Work required >>
Print every line below that comes at or after the line containing "Lemma object_view view", exactly as written.

** The records follows **

(* ===== verification/ConnectionOwner.v ===== *)
(** * Connections and their owners

    A server or a client holds a reference to each of its connections, makes it, establishes it, and lets it go when it is reported closed; the
    users of a connection have references of their own ([ConnectionRefs]).  Here is what an owner may believe of a connection ([standing]),
    and that its own operations and what happens on the connection keep it so - for [TcpService] and [TcpClientService]. *)
From stdpp Require Import base list gmap numbers strings.
From Stdlib Require Import ZArith Lia Init.Byte.
From S2P Require Import Prelude.
From S2P Require Import ByteBuffer.
From S2P Require Import Channel.
From S2P Require Import Poller.
From S2P Require Import EventLoop.
From S2P Require Import EventLoopSpec.
From S2P Require Import TcpConnection.
From S2P Require Import TcpConnectionSpec.
From S2P Require Import ConnectionTheorems.
From S2P Require Import ConnectionFrame.
From S2P Require Import ConnectionLife.
From S2P Require Import ConnectionRefs.
Import TcpConnection.TcpConnection.
#[local] Open Scope Z_scope.
#[local] Open Scope fm_scope.

(** Made and not yet established; up; reported closed and still held by its owner; let go, its [connectDestroyed] under way; and that has run. *)
Inductive standing := Fresh | InUse | Closed | Posted | Dead.

Definition stands (sd : standing) (h : held) : Prop :=
  match sd with
  | Fresh => at_ h = Owned ∧ holders h = 0%nat ∧ healthy (it h) ∧ life (state_ (conn (it h))) = Starting
  | InUse => refs_inv h ∧ at_ h = Owned ∧ life (state_ (conn (it h))) = Running
  | Closed => refs_inv h ∧ at_ h = Owned ∧ life (state_ (conn (it h))) = Over ∧ closed_calls (it h) = 1%nat
  | Posted => refs_inv h ∧ ∃ n, at_ h = Leaving n
  | Dead => refs_inv h ∧ (at_ h = Removed ∨ at_ h = Freed)
  end.

(** The events that are not the owner's. *)
Definition of_user (e : ref_event) : Prop := match e with OwnerLets | DestroyedRuns => False | _ => True end.

(** What is visible of a connection: where it stands, and in every place but the last a kernel that agrees with its loop. *)
Record stands_so (sd : standing) (h : held) : Prop := {
  so_place : match sd with
    | Fresh => at_ h = Owned ∧ life (state_ (conn (it h))) = Starting
    | InUse => at_ h = Owned ∧ life (state_ (conn (it h))) = Running
    | Closed => at_ h = Owned ∧ life (state_ (conn (it h))) = Over
    | Posted => (∃ n, at_ h = Leaving n) ∧ life (state_ (conn (it h))) = Over
    | Dead => at_ h = Removed ∧ ((0 < holders h)%nat ∨ ∃ f, f ∈ EventLoop.EventLoop.pending_functors_ (loop_ (it h)) ∧ owns f = true) ∨
              at_ h = Freed ∧ holders h = 0%nat ∧ EventLoop.EventLoop.pending_functors_ (loop_ (it h)) = [] ∧
                EventLoop.EventLoop.channels (loop_ (it h)) !! channel_ (conn (it h)) = None
    end;
  so_closed : sd = Closed ∨ sd = Posted ∨ sd = Dead → closed_calls (it h) = 1%nat;
  so_kernel : at_ h ≠ Freed → EventLoopSpec.kernel_in_sync (loop_ (it h))
}.

Lemma stands_visible sd h : stands sd h → stands_so sd h.
Proof.
  assert (Hsync : ∀ w, healthy w → EventLoopSpec.kernel_in_sync (loop_ w)) by (intros w [Hi _]; exact (Epoller.ok_kernel _ _ (ci_loop _ Hi))).
  destruct sd; cbn [stands].
  - intros (Ha & _ & Hh & Hl). constructor; [done | naive_solver | auto].
  - intros ([Hp _ _] & Ha & Hl). rewrite Ha in Hp. constructor; [done | naive_solver | intros _; apply Hsync, Hp].
  - intros ([Hp _ _] & Ha & Hl & Hc). rewrite Ha in Hp. constructor; [done | done | intros _; apply Hsync, Hp].
  - intros ([Hp Hc _] & n & Ha). rewrite Ha in *. destruct Hp as (Hh & Hl & _). constructor; [split; [by exists n | done] | by intros _; apply Hc | intros _; by apply Hsync].
  - intros ([Hp Hc _] & [Ha|Ha]); rewrite Ha in *; (constructor; [|by intros _; apply Hc|]).
    + left. split; [done|]. destruct Hp as [_ [?|Hex]]; [by left | right]. apply Exists_exists in Hex as (f & Hf & Ho). exists f. split; [done | by apply Is_true_true].
    + intros _. destruct Hp as [Hg _]. exact (Epoller.ok_kernel _ _ (go_loop _ Hg)).
    + right. tauto.
    + intros Hn. by destruct Hn.
Qed.

Section Owner.
Variable sys_write : nat → list byte → write_outcome.
Hypothesis write_bounded : ∀ n d k, sys_write n d = Wrote k → 0 ≤ k ≤ zlen d.
Variable sys_readv : nat → Buffer.readv_outcome.
Variable behaviour : user_event → world → list user_call.
Hypothesis behaviour_allowed : ∀ e w a, a ∈ behaviour e w → allowed a w.
Hypothesis behaviour_late : ∀ e w a, state_ (conn w) = kDisconnected → a ∈ behaviour e w → late_call a.

#[local] Notation ref_step := (ref_step sys_write sys_readv behaviour).
#[local] Notation ref_enabled := (ref_enabled sys_readv).

Lemma established_stands self h :
  stands Fresh h → fine (λ w, stands InUse (mkHeld w (at_ h) (holders h))) (connectEstablished sys_write behaviour true self (it h)).
Proof using write_bounded behaviour_allowed.
  intros (Ha & Hn & Hh & Hl). eapply fine_impl; [by apply (established sys_write write_bounded behaviour)|].
  intros w [Hh' Hl']. rewrite Ha, Hn. split; [|done]. constructor; cbn [it at_ holders]; [by rewrite Hl' | done | done].
Qed.

Lemma let_go_stands h : stands Closed h → ∃ h', ref_step OwnerLets h = Ok h' ∧ stands Posted h'.
Proof using All.
  intros (Hi & Ha & _ & Hc). assert (Hen : ref_enabled OwnerLets h) by by split.
  pose proof (ref_step_ok sys_write write_bounded sys_readv behaviour behaviour_allowed behaviour_late OwnerLets h Hi Hen) as Hok.
  eexists. split; [reflexivity|]. split; [exact Hok | by eexists].
Qed.

Lemma destroyed_stands h : stands Posted h → ref_enabled DestroyedRuns h → fine (stands Dead) (ref_step DestroyedRuns h).
Proof using All.
  intros (Hi & _) Hen.
  pose proof (ref_step_ok sys_write write_bounded sys_readv behaviour behaviour_allowed behaviour_late DestroyedRuns h Hi Hen) as Hok.
  destruct (ref_step DestroyedRuns h) as [h'|f] eqn:Hs; [|exact Hok]. cbn [fine] in *. split; [done|].
  cbn [ConnectionRefs.ref_step] in Hs. apply bind_Ok_inv in Hs as (w & _ & Hs). unfold settle in Hs. cbn [at_] in Hs.
  destruct (_ && _); [apply bind_Ok_inv in Hs as (w' & _ & Hs)|]; injection Hs as <-; auto.
Qed.

(** Nothing but its owner moves a connection from one of these places to the next. *)
Lemma user_step_place e h h' :
  of_user e → ref_step e h = Ok h' →
  match at_ h with
  | Owned => at_ h' = Owned
  | Leaving _ => ∃ n, at_ h' = Leaving n
  | Removed | Freed => at_ h' = Removed ∨ at_ h' = Freed
  end.
Proof using Type.
  assert (Hset : ∀ b h0 h1, settle b h0 = Ok h1 → match at_ h0 with Removed => at_ h1 = Removed ∨ at_ h1 = Freed | p => at_ h1 = p end).
  { intros b h0 h1. unfold settle. destruct (at_ h0) eqn:E; try by intros [= <-]. destruct (_ && _).
    - intros (w & _ & [= <-])%bind_Ok_inv. auto.
    - intros [= <-]. auto. }
  intros Hu Hs. destruct e as [e|f| | | |b]; cbn [of_user] in Hu; try done; cbn [ConnectionRefs.ref_step] in Hs.
  - destruct e as [self|cb t| |b a]; destruct (at_ h) as [|n| |] eqn:Ha; try done.
    all: try (apply bind_Ok_inv in Hs as (w & _ & Hs)).
    all: try (injection Hs as <-; cbn [at_]; eauto).
    all: try (apply Hset in Hs; cbn [at_] in Hs; eauto).
    destruct (EventLoop.EventLoop.pending_functors_ _); [injection Hs as <-; auto | done].
  - destruct (at_ h) eqn:Ha; try done; injection Hs as <-; cbn [at_]; eauto.
  - injection Hs as <-. cbn [at_]. destruct (at_ h); eauto.
  - apply Hset in Hs. cbn [at_] in Hs. destruct (at_ h); eauto.
Qed.

(** While its owner holds it, a connection stays where it is in its life, or it was up and has reported its end. *)
Lemma owned_step_life e h h' :
  of_user e → at_ h = Owned → healthy (it h) → ref_enabled e h → ref_step e h = Ok h' →
  closed_calls (it h') = closed_calls (it h) ∧ life (state_ (conn (it h'))) = life (state_ (conn (it h))) ∨
  closed_calls (it h') ≠ closed_calls (it h) ∧ closed_calls (it h') = 1%nat ∧ life (state_ (conn (it h))) = Running ∧ life (state_ (conn (it h'))) = Over.
Proof using write_bounded behaviour_allowed.
  intros Hu Ha Hh He Hs. destruct h as [w p n]. cbn [it at_] in *. subst p.
  destruct e as [e|f| | | |b]; cbn [of_user] in Hu; try done.
  - destruct He as [Hne He]. cbn [it at_] in He.
    assert (Hstep : ref_step (Happens e) (mkHeld w Owned n) = (w ← perform sys_write behaviour sys_readv e w; Ok (mkHeld w Owned n))) by by destruct e.
    rewrite Hstep in Hs. apply bind_Ok_inv in Hs as (w' & Hw & [= <-]). cbn [it].
    pose proof (lives_on sys_write write_bounded sys_readv behaviour behaviour_allowed e w Hh He Hne) as Hl. rewrite Hw in Hl.
    destruct Hl as [[Hi' _] [?|(Hc & Hr & Ho)]]; [by left|]. right. split_and!; try done.
    destruct Hh as [Hi _], (ci_closed _ Hi) as [H1 H2], (ci_closed _ Hi') as [H3 _].
    destruct (decide (closed_calls w = 1%nat)) as [E|E]; [rewrite (H2 E) in Hr; done | lia].
  - injection Hs as <-. left. split; done.
  - injection Hs as <-. by left.
  - injection Hs as <-. by left.
Qed.

Lemma user_stands sd e h :
  stands sd h → sd ≠ Fresh → of_user e → ref_enabled e h →
  fine (λ h', closed_calls (it h') = closed_calls (it h) ∧ stands sd h' ∨
              closed_calls (it h') ≠ closed_calls (it h) ∧ sd = InUse ∧ stands Closed h') (ref_step e h).
Proof using All.
  intros Hst Hf Hu He. assert (Hi : refs_inv h) by (destruct sd; [done | apply Hst..]).
  pose proof (ref_step_ok sys_write write_bounded sys_readv behaviour behaviour_allowed behaviour_late e h Hi He) as Hok.
  destruct (ref_step e h) as [h'|f] eqn:Hs; [|exact Hok]. cbn [fine] in *. pose proof (user_step_place e h h' Hu Hs) as Hpl.
  assert (Hgone : at_ h ≠ Owned → at_ h' ≠ Owned → closed_calls (it h') = closed_calls (it h))
    by (intros H1 H2; by rewrite (ri_closed _ Hi H1), (ri_closed _ Hok H2)).
  destruct sd; [done|..].
  - destruct Hst as (_ & Ha & Hl). rewrite Ha in Hpl. pose proof (ri_place _ Hi) as Hh. rewrite Ha in Hh.
    destruct (owned_step_life e h h' Hu Ha (proj1 Hh) He Hs) as [[Hc Hl']|(Hc & Hc1 & _ & Ho)].
    + left. split; [done|]. cbn [stands]. by rewrite Hl'.
    + right. by split_and!.
  - destruct Hst as (_ & Ha & Hl & Hc). rewrite Ha in Hpl. pose proof (ri_place _ Hi) as Hh. rewrite Ha in Hh.
    destruct (owned_step_life e h h' Hu Ha (proj1 Hh) He Hs) as [[Hc' Hl']|(_ & _ & Hr & _)]; [|congruence].
    left. split; [done|]. cbn [stands]. rewrite Hl', Hc'. done.
  - destruct Hst as (_ & n & Ha). rewrite Ha in Hpl. destruct Hpl as [n' Ha']. left. split; [apply Hgone; congruence|]. split; [done | by exists n'].
  - destruct Hst as (_ & Ha). assert (Hpl' : at_ h' = Removed ∨ at_ h' = Freed) by (destruct Ha as [Ha|Ha]; by rewrite Ha in Hpl).
    left. split; [apply Hgone; destruct Ha, Hpl'; congruence|]. by split.
Qed.
End Owner.

(** A new connection on a loop at rest, held by its owner and nobody else. *)
Lemma born_stands name fd l wc lp :
  clean_loop l fd lp → at_rest lp → ∃ w, newConnection name fd l wc false lp = Ok w ∧ stands Fresh (mkHeld w Owned 0).
Proof. intros Hc Hr. destruct (born name fd l wc false lp Hc Hr) as (w & Hw & Hh & Hl). by exists w. Qed.

(** ** All the connections of an owner

    [view] is what the owner believes of each address. *)
Definition all_stand (view : loc → option standing) (objects : gmap loc held) : Prop :=
  ∀ c, match view c, objects !! c with
       | Some sd, Some h => stands sd h
       | None, None => True
       | _, _ => False
       end.

Lemma view_object view objects c sd : all_stand view objects → view c = Some sd → ∃ h, objects !! c = Some h ∧ stands sd h.
Proof. intros Ha Hv. specialize (Ha c). rewrite Hv in Ha. destruct (objects !! c) as [h|]; [by exists h | done]. Qed.

Lemma object_view view objects c h : all_stand view objects → objects !! c = Some h → ∃ sd, view c = Some sd ∧ stands sd h.
Proof. intros Ha Hh. specialize (Ha c). rewrite Hh in Ha. destruct (view c) as [sd|]; [by exists sd | done]. Qed.

Lemma all_stand_frame view view' objects : all_stand view objects → (∀ c, view' c = view c) → all_stand view' objects.
Proof. intros Ha Hv c. rewrite Hv. apply Ha. Qed.

(** A change at one connection. *)
Lemma all_stand_set view view' objects c sd h :
  all_stand view objects → (∀ c', c' ≠ c → view' c' = view c') → view' c = Some sd → stands sd h → all_stand view' (<[c := h]> objects).
Proof.
  intros Ha Hv Hc Hh c'. destruct (decide (c' = c)) as [->|Hne]; [by rewrite lookup_insert_eq, Hc|].
  rewrite lookup_insert_ne, Hv by done. apply Ha.
Qed.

** End of The records **

Answer to this problem >>
Lemma object_view view objects c h : all_stand view objects → objects !! c = Some h → ∃ sd, view c = Some sd ∧ stands sd h.
Proof. intros Ha Hh. specialize (Ha c). rewrite Hh in Ha. destruct (view c) as [sd|]; [by exists sd | done]. Qed.

Lemma all_stand_frame view view' objects : all_stand view objects → (∀ c, view' c = view c) → all_stand view' objects.
Proof. intros Ha Hv c. rewrite Hv. apply Ha. Qed.

(** A change at one connection. *)
Lemma all_stand_set view view' objects c sd h :
  all_stand view objects → (∀ c', c' ≠ c → view' c' = view c') → view' c = Some sd → stands sd h → all_stand view' (<[c := h]> objects).
Proof.
  intros Ha Hv Hc Hh c'. destruct (decide (c' = c)) as [->|Hne]; [by rewrite lookup_insert_eq, Hc|].
  rewrite lookup_insert_ne, Hv by done. apply Ha.
Qed.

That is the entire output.